Data extract:
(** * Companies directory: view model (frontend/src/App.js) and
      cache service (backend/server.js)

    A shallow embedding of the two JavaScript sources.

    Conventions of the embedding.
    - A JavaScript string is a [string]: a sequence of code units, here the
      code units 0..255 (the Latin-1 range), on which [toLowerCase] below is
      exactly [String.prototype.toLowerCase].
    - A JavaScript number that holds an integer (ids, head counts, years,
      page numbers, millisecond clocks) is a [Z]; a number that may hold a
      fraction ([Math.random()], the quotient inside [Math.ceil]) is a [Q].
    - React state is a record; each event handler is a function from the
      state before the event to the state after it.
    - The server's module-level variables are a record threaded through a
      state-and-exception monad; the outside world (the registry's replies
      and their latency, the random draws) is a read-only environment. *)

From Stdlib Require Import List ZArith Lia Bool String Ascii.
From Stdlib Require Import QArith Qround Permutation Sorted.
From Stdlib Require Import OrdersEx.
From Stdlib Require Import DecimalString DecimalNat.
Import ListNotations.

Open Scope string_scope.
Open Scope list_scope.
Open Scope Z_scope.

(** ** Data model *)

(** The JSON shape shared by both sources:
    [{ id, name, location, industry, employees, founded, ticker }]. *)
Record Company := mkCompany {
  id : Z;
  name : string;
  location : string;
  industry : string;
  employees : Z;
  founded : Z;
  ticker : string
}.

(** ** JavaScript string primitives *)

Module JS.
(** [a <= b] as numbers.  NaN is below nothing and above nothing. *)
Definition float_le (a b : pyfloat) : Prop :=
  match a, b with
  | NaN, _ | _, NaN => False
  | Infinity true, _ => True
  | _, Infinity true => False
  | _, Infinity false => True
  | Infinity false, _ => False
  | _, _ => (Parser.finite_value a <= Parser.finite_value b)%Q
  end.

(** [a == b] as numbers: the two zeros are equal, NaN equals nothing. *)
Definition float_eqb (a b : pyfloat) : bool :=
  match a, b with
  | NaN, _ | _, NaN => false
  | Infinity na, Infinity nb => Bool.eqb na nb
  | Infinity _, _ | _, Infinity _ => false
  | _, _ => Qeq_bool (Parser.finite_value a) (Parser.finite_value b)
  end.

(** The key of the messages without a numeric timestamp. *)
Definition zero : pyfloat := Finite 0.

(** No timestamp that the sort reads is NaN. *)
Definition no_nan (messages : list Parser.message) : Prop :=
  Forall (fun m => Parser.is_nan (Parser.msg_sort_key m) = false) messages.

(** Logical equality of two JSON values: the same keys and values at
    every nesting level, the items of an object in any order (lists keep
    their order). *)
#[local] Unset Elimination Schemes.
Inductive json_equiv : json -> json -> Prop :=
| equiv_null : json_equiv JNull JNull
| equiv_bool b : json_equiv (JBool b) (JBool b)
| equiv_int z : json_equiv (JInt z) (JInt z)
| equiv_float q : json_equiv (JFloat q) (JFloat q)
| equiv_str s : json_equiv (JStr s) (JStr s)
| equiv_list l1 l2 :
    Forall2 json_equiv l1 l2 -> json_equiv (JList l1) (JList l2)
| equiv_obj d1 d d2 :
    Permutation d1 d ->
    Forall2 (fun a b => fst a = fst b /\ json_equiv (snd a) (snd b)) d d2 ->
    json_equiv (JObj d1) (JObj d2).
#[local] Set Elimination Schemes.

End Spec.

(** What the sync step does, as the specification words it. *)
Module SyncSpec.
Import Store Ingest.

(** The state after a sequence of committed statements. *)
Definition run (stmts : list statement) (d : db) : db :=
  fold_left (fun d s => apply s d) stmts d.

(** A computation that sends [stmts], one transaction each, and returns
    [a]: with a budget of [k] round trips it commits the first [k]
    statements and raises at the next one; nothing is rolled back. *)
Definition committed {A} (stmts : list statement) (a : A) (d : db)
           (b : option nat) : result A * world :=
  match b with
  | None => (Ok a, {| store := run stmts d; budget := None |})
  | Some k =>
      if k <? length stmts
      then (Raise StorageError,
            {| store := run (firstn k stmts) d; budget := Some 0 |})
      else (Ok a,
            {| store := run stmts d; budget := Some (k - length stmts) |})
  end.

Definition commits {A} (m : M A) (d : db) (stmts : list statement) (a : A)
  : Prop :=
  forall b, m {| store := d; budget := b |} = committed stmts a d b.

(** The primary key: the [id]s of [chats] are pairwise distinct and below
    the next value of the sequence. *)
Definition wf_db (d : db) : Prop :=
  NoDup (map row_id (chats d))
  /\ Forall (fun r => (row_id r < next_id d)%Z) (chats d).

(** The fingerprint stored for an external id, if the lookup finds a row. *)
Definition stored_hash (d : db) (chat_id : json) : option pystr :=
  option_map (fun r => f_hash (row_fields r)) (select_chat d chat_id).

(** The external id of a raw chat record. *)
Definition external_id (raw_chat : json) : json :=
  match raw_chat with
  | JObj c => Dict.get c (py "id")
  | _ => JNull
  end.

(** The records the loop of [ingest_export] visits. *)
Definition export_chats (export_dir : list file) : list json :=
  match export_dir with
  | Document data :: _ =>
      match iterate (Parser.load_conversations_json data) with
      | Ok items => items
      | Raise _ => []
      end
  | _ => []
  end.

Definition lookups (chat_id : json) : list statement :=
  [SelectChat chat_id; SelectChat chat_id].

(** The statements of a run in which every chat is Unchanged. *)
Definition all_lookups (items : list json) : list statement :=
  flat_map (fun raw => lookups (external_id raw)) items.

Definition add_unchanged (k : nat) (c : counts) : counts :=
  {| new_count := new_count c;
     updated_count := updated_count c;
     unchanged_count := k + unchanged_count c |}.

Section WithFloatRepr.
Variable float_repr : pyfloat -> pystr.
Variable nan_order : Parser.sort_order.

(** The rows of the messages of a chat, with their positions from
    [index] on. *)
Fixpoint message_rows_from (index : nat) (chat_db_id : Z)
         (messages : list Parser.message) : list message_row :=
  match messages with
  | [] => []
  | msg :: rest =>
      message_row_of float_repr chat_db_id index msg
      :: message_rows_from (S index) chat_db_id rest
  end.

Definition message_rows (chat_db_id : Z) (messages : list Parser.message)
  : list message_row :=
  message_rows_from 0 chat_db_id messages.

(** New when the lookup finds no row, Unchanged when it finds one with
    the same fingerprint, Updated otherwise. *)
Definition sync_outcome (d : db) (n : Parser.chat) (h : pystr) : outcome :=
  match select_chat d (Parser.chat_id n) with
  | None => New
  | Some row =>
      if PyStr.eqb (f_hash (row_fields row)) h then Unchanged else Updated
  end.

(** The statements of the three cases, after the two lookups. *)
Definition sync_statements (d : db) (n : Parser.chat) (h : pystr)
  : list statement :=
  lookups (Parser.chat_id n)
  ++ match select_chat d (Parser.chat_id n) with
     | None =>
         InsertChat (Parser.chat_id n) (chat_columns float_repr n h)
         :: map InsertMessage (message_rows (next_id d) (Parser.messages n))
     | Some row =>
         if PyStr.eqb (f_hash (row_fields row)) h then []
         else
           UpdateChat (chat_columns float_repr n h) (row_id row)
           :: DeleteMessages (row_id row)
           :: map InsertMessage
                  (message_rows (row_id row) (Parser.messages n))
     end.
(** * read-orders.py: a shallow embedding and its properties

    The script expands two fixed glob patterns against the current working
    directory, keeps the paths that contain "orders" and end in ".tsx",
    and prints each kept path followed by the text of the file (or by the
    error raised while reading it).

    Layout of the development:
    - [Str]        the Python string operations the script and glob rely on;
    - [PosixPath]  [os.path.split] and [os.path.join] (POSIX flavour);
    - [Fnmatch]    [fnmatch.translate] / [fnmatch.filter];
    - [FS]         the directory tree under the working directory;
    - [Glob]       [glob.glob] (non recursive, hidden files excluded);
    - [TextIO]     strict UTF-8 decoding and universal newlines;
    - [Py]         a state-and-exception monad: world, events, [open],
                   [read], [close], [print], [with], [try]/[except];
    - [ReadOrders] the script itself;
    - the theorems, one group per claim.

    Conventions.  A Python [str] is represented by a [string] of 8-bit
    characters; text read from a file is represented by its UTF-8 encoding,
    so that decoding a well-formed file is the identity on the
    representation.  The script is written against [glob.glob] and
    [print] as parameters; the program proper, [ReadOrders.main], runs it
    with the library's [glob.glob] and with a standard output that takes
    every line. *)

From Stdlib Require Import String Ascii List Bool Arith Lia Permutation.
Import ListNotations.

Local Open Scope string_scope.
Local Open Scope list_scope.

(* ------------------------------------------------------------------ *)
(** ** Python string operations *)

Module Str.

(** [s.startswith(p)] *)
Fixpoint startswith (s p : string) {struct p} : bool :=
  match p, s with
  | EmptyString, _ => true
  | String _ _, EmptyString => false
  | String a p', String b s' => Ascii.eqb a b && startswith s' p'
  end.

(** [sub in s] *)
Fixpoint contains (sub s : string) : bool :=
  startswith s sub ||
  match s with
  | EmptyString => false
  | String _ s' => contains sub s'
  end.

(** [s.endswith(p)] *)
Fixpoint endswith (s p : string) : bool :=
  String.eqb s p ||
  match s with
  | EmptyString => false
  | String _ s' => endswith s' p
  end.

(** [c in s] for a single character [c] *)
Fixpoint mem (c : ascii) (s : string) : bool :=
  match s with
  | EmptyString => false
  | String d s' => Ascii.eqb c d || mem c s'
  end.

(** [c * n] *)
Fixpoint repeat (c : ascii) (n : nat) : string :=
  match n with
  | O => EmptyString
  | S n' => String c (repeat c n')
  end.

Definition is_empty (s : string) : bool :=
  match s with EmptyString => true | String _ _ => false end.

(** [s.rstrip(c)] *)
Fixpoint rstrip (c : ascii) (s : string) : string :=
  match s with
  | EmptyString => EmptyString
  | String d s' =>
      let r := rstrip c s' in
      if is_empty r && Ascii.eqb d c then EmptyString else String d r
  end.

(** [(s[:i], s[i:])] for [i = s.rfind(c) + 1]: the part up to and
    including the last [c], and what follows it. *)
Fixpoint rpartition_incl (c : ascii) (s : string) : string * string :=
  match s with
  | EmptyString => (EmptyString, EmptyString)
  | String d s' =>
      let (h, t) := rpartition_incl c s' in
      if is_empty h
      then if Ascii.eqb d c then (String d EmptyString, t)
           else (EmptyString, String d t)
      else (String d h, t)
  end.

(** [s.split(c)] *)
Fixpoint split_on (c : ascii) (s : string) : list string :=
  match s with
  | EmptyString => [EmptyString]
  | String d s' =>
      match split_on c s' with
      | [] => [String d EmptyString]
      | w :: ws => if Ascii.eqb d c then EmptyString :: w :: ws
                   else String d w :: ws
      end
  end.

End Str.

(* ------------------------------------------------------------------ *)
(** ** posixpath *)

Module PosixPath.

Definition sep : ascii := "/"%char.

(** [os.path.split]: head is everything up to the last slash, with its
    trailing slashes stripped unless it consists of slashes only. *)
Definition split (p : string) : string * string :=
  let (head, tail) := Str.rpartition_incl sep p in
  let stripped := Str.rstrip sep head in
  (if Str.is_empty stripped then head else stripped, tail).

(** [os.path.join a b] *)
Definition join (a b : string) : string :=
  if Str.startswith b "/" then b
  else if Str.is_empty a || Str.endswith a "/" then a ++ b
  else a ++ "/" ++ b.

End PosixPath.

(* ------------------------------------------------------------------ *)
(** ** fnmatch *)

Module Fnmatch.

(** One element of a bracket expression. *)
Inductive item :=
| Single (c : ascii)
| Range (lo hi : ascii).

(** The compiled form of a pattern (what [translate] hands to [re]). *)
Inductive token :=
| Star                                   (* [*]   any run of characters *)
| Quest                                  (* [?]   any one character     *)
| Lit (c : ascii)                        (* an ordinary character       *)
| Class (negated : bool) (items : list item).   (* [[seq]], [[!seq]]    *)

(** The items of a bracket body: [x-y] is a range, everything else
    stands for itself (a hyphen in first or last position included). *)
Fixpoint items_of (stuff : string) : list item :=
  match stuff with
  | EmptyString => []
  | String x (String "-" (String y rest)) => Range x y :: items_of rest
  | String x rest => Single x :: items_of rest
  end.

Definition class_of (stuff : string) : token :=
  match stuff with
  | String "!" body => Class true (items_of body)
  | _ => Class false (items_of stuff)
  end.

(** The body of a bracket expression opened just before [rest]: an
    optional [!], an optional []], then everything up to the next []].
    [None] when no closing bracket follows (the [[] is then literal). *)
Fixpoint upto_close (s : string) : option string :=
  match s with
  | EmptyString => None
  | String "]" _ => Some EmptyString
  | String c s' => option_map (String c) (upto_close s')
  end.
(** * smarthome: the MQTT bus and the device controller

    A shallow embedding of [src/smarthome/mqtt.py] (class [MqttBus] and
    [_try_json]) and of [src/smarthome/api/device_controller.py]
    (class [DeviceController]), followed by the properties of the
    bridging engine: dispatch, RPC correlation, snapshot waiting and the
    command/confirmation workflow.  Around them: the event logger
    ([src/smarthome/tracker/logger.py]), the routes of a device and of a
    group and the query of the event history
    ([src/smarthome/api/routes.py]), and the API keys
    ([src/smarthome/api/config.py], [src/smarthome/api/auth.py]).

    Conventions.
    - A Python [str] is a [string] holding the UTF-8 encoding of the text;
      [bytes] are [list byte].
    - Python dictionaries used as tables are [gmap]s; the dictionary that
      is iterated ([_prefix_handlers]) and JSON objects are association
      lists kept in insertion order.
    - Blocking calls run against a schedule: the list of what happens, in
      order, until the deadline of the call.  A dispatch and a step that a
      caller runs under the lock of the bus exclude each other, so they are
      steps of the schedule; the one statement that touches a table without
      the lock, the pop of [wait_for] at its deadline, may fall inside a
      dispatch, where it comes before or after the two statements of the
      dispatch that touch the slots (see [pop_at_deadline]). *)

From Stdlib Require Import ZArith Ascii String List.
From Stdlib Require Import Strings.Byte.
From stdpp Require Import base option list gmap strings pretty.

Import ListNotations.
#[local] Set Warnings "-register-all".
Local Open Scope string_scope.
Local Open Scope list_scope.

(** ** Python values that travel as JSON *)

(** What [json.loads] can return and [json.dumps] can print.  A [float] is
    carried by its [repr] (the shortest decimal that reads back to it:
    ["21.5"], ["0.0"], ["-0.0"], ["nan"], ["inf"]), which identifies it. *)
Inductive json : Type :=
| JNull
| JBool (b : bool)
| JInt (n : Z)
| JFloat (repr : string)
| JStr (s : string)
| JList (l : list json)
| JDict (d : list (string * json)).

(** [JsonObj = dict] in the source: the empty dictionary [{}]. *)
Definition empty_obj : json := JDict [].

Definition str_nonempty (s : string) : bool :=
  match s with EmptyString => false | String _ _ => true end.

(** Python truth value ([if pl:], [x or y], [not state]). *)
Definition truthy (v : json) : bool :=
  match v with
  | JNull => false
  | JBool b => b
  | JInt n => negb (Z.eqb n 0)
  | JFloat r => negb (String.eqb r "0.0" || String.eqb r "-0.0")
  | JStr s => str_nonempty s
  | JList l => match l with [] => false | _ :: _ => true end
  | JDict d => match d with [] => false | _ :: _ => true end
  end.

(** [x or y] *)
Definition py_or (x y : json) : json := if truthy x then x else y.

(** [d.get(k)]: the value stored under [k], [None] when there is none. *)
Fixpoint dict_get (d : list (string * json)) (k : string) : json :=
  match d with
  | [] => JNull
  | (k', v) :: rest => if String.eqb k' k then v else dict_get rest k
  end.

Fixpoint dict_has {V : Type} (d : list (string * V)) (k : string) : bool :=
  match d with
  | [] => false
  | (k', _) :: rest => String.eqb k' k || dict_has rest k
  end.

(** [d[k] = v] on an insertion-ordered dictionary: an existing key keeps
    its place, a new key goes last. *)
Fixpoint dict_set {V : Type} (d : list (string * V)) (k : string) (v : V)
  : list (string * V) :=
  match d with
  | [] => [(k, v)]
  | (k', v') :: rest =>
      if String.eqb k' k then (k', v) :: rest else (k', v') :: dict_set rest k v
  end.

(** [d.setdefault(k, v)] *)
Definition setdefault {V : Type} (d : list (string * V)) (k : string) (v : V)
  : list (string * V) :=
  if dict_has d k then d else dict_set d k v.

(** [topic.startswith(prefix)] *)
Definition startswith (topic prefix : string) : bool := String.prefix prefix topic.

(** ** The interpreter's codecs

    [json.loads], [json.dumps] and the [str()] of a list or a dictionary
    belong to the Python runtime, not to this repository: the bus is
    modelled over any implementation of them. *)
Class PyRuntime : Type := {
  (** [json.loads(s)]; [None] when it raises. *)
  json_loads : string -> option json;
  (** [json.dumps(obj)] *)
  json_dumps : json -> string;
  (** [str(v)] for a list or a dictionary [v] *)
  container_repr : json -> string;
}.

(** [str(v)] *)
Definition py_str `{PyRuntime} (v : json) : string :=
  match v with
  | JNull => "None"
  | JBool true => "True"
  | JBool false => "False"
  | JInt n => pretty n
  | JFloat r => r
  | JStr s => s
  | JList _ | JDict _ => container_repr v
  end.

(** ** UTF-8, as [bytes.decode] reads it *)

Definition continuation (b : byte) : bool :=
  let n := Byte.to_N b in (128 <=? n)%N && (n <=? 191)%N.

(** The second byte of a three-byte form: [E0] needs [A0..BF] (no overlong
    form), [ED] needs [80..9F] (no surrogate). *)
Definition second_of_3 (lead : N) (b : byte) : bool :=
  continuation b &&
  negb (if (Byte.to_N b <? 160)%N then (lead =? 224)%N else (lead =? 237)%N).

What the exercise asks: Could you repeat exactly the lines in the listing above from the one with "- The server's" down to the one with "From Stdlib Require Import List"? Include both of those lines.

Written answer:
    - The server's module-level variables are a record threaded through a
      state-and-exception monad; the outside world (the registry's replies
      and their latency, the random draws) is a read-only environment. *)

From Stdlib Require Import List ZArith Lia Bool String Ascii.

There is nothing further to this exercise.